Salut Armand ! Pourrais-tu te présenter en quelques mots et présenter tes différents projets/site dont ton label Nanga Boko Records ? 
Salut, et salut à toute l’équipe d’Exit Stamp !

Tout d’abord, un immense merci de ton soutien et intérêt à mes projets ! Comme je dis toujours, c’est important de se soutenir mutuellement dans nos projets, quels qu’ils soient, ce monde a parfois besoin de plus e bienveillance et d’entraide !

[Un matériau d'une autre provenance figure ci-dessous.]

Lemma Write_inv sd src l p :
  sock_inv p -> in_buffer src l ->
  exists st n p', Write sd src (zlen l) p = Some (st, n, p') /\ sock_inv p'.
Proof.
  intros Hinv Hl. unfold Write. pose proof (si_peer_other sd p Hinv) as Ho.
  destruct (has_peer sd p) eqn:Hp; simpl; [|by eexists _, _, _].
  destruct (has (sig sd p) _); [by eexists _, _, _|]. destruct (zlen l =? 0); [by eexists _, _, _|].
  destruct (negb _); [by eexists _, _, _|]. by apply WriteSelfLocked_inv.
Qed.

Lemma Read_inv sd type dst len p m :
  sock_inv p -> 0 <= len -> out_buffer dst len -> sock_inv (Read sd type dst len p m).1.2.
Proof.
  intros Hinv Hlen Hob. unfold Read. destruct (negb (len =? u32 len)); [done|].
  destruct (is_empty (xt sd p)) eqn:Eemp; [done|]. destruct type; cycle 1.
  { repeat dmatch; done. }
  pose proof (si_end p Hinv sd) as [Hch Hr Hrt Hpd]. pose proof (wf_max _ (proj1 Hch)) as Hmax.
  destruct (Read_nofault (is_datagram (xt sd p)) dst len (data_ (xt sd p)) m Hch Hlen Hob)
    as (actual & c' & m' & HE & Hch' & Ha & Hs & Hs0 & Hs1).
  pose proof (wf_size_nonneg _ (proj1 Hch')) as Hnn.
  rewrite HE. change (is_err ZX_OK) with false. cbv iota beta zeta. cbn [fst snd].
  rewrite update_if_set, update_if_clear. autorewrite with peer.
  pose proof (si_end p Hinv (other sd)) as [Hch2 Hr2 Hrt2 Hpd2].
  pose proof (si_peer_other sd p Hinv) as Hpo.
  destruct (has_peer sd p) eqn:Hp.
  - destruct (si_link_at sd p Hinv Hp) as [[Hwd Hwt Hfu Hro Hop] [Hwd' Hwt' Hfu' Hro' Hop']].
    sock_consts. rewrite other_other in *.
    apply (sock_inv_intro sd); [autorewrite with peer; congruence|split; sock_finish|split; sock_finish|].
    intros _. split; split; sock_finish.
  - apply (sock_inv_intro sd); [autorewrite with peer; congruence|split; sock_finish|split; sock_finish|].
    autorewrite with peer. congruence.
Qed.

Moi c’est Armand de Preseau, collectionneur de disques, patron de label de rééditions et DJ.  Je collectionne des disques depuis plus de 25 ans maintenant. Avec le temps, je me suis spécialisé dans les musiques provenant d'Afrique, des Antilles, d'Asie, du Maghreb, du Moyen-Orient et de l'Océan Indien des années 50 à 90, qu’on appelle de façon assez simpliste « Musiques du Monde ». Je dirige également les labels de réédition "Nanga Boko Records" & "Nubiphone", que j’ai fondés en 2016, et sur lesquels j'ai ressorti à ce jour 6 disques aux accents Afro Jazz, Funk, Folk et Disco, initialement enregistrés dans les années 1970 et 1980.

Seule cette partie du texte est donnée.